- Exercise
Please return every line below that contains the string "else".

Collected data
[Start of Attachment]
(** Who gets a message: first the remotes with a rule for it, in the order of
    the list, then the addressee. *)
Definition reached_by (s : Server) (m : Message) (l : list rid) : Prop := exists l1,
  l = l1 ++ option_list (addressee s m) /\ l1 `sublist_of` remotes s /\ NoDup l /\
  forall r, r ∈ l1 <-> r ∈ remotes s /\ addressee s m <> Some r /\ exists R rule, remote_heap s !! r = Some R /\ rule ∈ matches R /\ rule_for rule m.

Lemma filter_sub {A} (f : A -> bool) (l : list A) : List.filter f l `sublist_of` l.
Proof. induction l as [|x l IH]; [done|]. cbn. by destruct (f x); constructor. Qed.

Definition no_args (s : Server) : Prop :=
  forall r R, remote_heap s !! r = Some R -> Forall (fun t => m_arguments t = []) (matches R).

Lemma fields_match_args (rule : Match) (m : Message) (a : option (list Argument)) :
  fields_match rule (set_arguments a m) = fields_match rule m.
Proof. by destruct m. Qed.

Lemma set_arguments_same (m : Message) : set_arguments (msg_arguments m) m = m.
Proof. by destruct m. Qed.

(** Parsing the arguments again changes nothing. *)
Lemma parseargs_shape {B : Build} (m m' : Message) : adbus_parseargs m = Ret tt m' ->
  (exists a, m' = set_arguments a m) /\ adbus_parseargs m' = Ret tt m'.
Proof.
  intros H. unfold adbus_parseargs in H. destruct (msg_arguments m) as [a|] eqn:Ea.
  { injection H as <-. split; [exists (Some a); by rewrite <- Ea, set_arguments_same|]. unfold adbus_parseargs. by rewrite Ea. }
  destruct (signature m) as [g|] eqn:Eg; [|by destruct ndebug].
  destruct (while_ _ _ _ _) as [u [i [|x l]]| | | |] eqn:E; try done; injection H as <-.
  - split; [exists None; by rewrite <- Ea, set_arguments_same|]. unfold adbus_parseargs. by rewrite Ea, Eg, E.
  - split; [by eexists|]. done.
Qed.

Lemma next_remote_app (l1 l2 : list rid) (r : rid) : r ∉ l1 -> next_remote r (l1 ++ r :: l2) = Some (hd_error l2).
Proof.
  induction l1 as [|x l1 IH]; intros H; cbn [next_remote app].
  - by rewrite Nat.eqb_refl.
  - rewrite (proj2 (Nat.eqb_neq x r)); [apply IH; set_solver|set_solver].
Qed.

Lemma sent_app (good : rid -> bool) (l1 l2 : list rid) :
  sent good (l1 ++ l2) = if forallb good l1 then l1 ++ sent good l2 else sent good l1.
Proof.
  induction l1 as [|r l1 IH]; [done|]. cbn [app sent forallb]. destruct (good r); [|done].
  cbn [andb]. rewrite IH. by destruct (forallb good l1).
Qed.

Lemma sent_all (good : rid -> bool) (l : list rid) : forallb good l = true -> sent good l = l.
Proof.
  induction l as [|r l IH]; [done|]. cbn [forallb sent]. intros [-> H]%andb_true_iff. by rewrite IH.
Qed.

(** Nobody gets a message twice. *)
Lemma recipients_nodup (s : Server) (m : Message) : NoDup (remotes s) -> NoDup (recipients s m).
Proof.
  intros H. unfold recipients. apply NoDup_app. split; [|split].
  - apply NoDup_ListNoDup, List.NoDup_filter. by apply NoDup_ListNoDup.
  - intros r Hr Ha. apply list_elem_of_In, filter_In in Hr as [_ Hl]. unfold listens in Hl.
    destruct (addressee s m) as [q|] eqn:Ea; cbn in Ha; [|by apply not_elem_of_nil in Ha].
    apply list_elem_of_singleton in Ha as ->. by rewrite bool_decide_true in Hl.
  - destruct (addressee s m); cbn; [apply NoDup_singleton|constructor].
Qed.

(** What routing needs of a server; it also holds inside of an operation,
    while a name changes its owner. *)
Record routable (s : Server) : Prop := {
  ro_nodup : NoDup (remotes s);
  ro_live : forall r, r ∈ remotes s -> is_Some (remote_heap s !! r);
  ro_names : forall n v, names s !! n = Some v -> is_Some (service_heap s !! v) }.

Lemma wf_routable (s : Server) : wf_server s -> routable s.
Proof.
  intros W. destruct (w_remotes s W) as [Hn Hl]. split; [done|intros r Hr; by apply Hl|].
  intros n v Hv. destruct (w_names s W n v Hv) as (x & Hx & _). by exists x.
Qed.

Lemma recipients_reached (s : Server) (m : Message) : NoDup (remotes s) -> types_given s m -> reached_by s m (recipients s m).
Proof.
  intros Hn Ht. exists (List.filter (listens s m) (remotes s)). split; [done|]. split; [apply filter_sub|]. split; [by apply recipients_nodup|].
  intros r. rewrite list_elem_of_In, filter_In, <- list_elem_of_In. by rewrite (listens_iff s m r Ht).
Qed.

Section Routing.
Context {B : Build} {W : Type} (srv : W -> Server) (send : rid -> Message -> M W Z).
(** A send callback does not change what routing looks at, does not look at
    the parsed arguments, and says whether it took the whole message. *)
Context (deliver : rid -> Message -> W -> W) (good : rid -> bool).
Context (Hsend : forall r m w, send r m w = Ret (if good r then msg_size m else -1) (deliver r m w)).
Context (Hsrv : forall r m w, srv (deliver r m w) = srv w).
Context (Hargs : forall r m a w, deliver r (set_arguments a m) w = deliver r m w).
Context (m m' : Message) (Hsize : 0 <= msg_size m) (Hm : exists a, m' = set_arguments a m).

(** The message, before or after its arguments are parsed. *)
Definition some_m (x : Message) : Prop := x = m \/ x = m'.

Lemma some_deliver (x : Message) (r : rid) (w : W) : some_m x -> deliver r x w = deliver r m w.
Proof. intros [->| ->]; [done|]. destruct Hm as [a ->]. apply Hargs. Qed.

Lemma some_fields (x : Message) (rule : Match) : some_m x -> fields_match rule x = fields_match rule m'.
Proof. intros [->| ->]; [|done]. destruct Hm as [a ->]. by rewrite fields_match_args. Qed.

Lemma some_size (x : Message) : some_m x -> msg_size x = msg_size m.
Proof. intros [->| ->]; [done|]. by destruct Hm as [a ->]. Qed.

Lemma send_to_ok (x : Message) (r : rid) (w : W) : some_m x ->
  send_to send r (w, x) = Ret (if good r then 0 else 1) (deliver r m w, x).
Proof.
  intros H. unfold send_to, call_send, the_message, bind. rewrite Hsend, (some_deliver x r w H), (some_size x H).
  unfold ret. destruct (good r); [by rewrite Z.eqb_refl|]. by rewrite (proj2 (Z.eqb_neq _ _)) by lia.
Qed.

(** Parsing the arguments succeeds, or no rule needs them. *)
Definition parses (rules : list Match) : Prop :=
  (adbus_parseargs m = Ret tt m' /\ adbus_parseargs m' = Ret tt m') \/ Forall (fun t => m_arguments t = []) rules.

Lemma match_loop_ok (r : rid) (rules : list Match) (w : W) : parses rules -> forall x, some_m x ->
  exists x', some_m x' /\ match_loop send r rules (w, x) =
    if existsb (rule_matches m') rules then Ret (if good r then 0 else 1) (deliver r m w, x') else Ret 0 (w, x').
Proof.
  intros Hp. induction rules as [|rule rules IH]; intros x Hx; [by exists x|].
  assert (Hp' : parses rules) by (destruct Hp as [?|Hp]; [by left|right; by inversion Hp]).
  cbn [match_loop existsb]. erewrite bind_Ret by reflexivity. rewrite (some_fields x rule Hx).
  unfold rule_matches at 1. destruct (fields_match rule m'); cbn [negb andb orb]; [|by apply IH].
  destruct (0 <? length (m_arguments rule))%nat eqn:En; cbn [negb orb].
  - destruct Hp as [[P1 P2]|Hp]; [|inversion Hp as [|? ? E _]; subst; by rewrite E in En].
    assert (E : parseargs_ (B := B) (W := W) (w, x) = Ret true (w, m')).
    { unfold parseargs_. destruct Hx as [->| ->]; [by rewrite P1|by rewrite P2]. }
    rewrite (bind_Ret _ _ _ _ _ E). cbn [negb]. erewrite bind_Ret by reflexivity.
    destruct (ArgsMatch (m_arguments rule) (arguments m')); cbn [orb].
    + exists m'. split; [by right|]. apply send_to_ok. by right.
    + apply IH; [done|by right].
  - exists x. split; [done|]. by apply send_to_ok.
Qed.

Context (s : Server) (Hro : routable s).
Context (Hp : forall r R, remote_heap s !! r = Some R -> parses (matches R)).

Definition deliver_all (l : list rid) (w : W) : W := fold_left (fun w r => deliver r m w) l w.

Lemma srv_all (l : list rid) (w : W) : srv (deliver_all l w) = srv w.
Proof. revert w. induction l as [|r l IH]; intros w; [done|]. cbn. unfold deliver_all in IH. by rewrite IH, Hsrv. Qed.

Lemma remotes_loop_ok (l2 : list rid) : forall (l1 : list rid) (fuel : nat) (w : W) (x : Message),
  remotes s = l1 ++ l2 -> (length l2 <= fuel)%nat -> some_m x -> srv w = s ->
  exists x', some_m x' /\
    remotes_loop srv send fuel (addressee s m') (hd_error l2) (w, x) =
      let l := List.filter (listens s m') l2 in
      Ret (forallb good l) (deliver_all (sent good l) w, x').
Proof.
  induction l2 as [|r l2 IH]; intros l1 fuel w x E Hf Hx Hw; [by destruct fuel; exists x|].
  destruct fuel as [|fuel]; [cbn in Hf; lia|]. cbn [hd_error remotes_loop List.filter].
  assert (Hr : r ∉ l1). { pose proof (ro_nodup s Hro) as Hnd. rewrite E in Hnd. apply NoDup_app in Hnd as (_ & H & _). intros H1%H. set_solver. }
  destruct (ro_live s Hro r) as [R HR]; [rewrite E; set_solver|].
  assert (Hstep : exists x1, some_m x1 /\
    (if bool_decide (addressee s m' = Some r) then ret 0 else RemoteDispatchMatch srv send r) (w, x) =
    if listens s m' r then Ret (if good r then 0 else 1) (deliver r m w, x1) else Ret 0 (w, x1)).
  { unfold listens. destruct (bool_decide (addressee s m' = Some r)); cbn [negb andb]; [by exists x|].
    unfold RemoteDispatchMatch. erewrite bind_Ret by reflexivity. rewrite Hw, HR.
    by apply match_loop_ok; [eapply Hp|]. }
  destruct Hstep as (x1 & Hx1 & Estep).
  assert (Hgo : forall w1, srv w1 = s -> exists x', some_m x' /\
    bind (the_server srv) (fun s0 => match next_remote r (remotes s0) with
       | Some nxt => remotes_loop srv send fuel (addressee s m') nxt | None => oob end) (w1, x1) =
    Ret (forallb good (List.filter (listens s m') l2)) (deliver_all (sent good (List.filter (listens s m') l2)) w1, x')).
  { intros w1 Hw1. erewrite bind_Ret by reflexivity. rewrite Hw1, E, next_remote_app by done.
    apply (IH (l1 ++ [r])); [by rewrite <- app_assoc|cbn in Hf; lia|done|done]. }
  destruct (listens s m' r) eqn:El.
  - destruct (good r) eqn:Eg; rewrite (bind_Ret _ _ _ _ _ Estep); cbn [negb Z.eqb forallb sent]; rewrite Eg.
    + destruct (Hgo (deliver r m w)) as (x' & Hx' & ->); [by rewrite Hsrv|]. by exists x'.
    + by exists x1.
  - rewrite (bind_Ret _ _ _ _ _ Estep). cbn [negb Z.eqb]. by apply Hgo.
Qed.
[End of Attachment]
- Your response
  sent good (l1 ++ l2) = if forallb good l1 then l1 ++ sent good l2 else sent good l1.
Context (Hsend : forall r m w, send r m w = Ret (if good r then msg_size m else -1) (deliver r m w)).
  send_to send r (w, x) = Ret (if good r then 0 else 1) (deliver r m w, x).
    if existsb (rule_matches m') rules then Ret (if good r then 0 else 1) (deliver r m w, x') else Ret 0 (w, x').
    (if bool_decide (addressee s m' = Some r) then ret 0 else RemoteDispatchMatch srv send r) (w, x) =
    if listens s m' r then Ret (if good r then 0 else 1) (deliver r m w, x1) else Ret 0 (w, x1)).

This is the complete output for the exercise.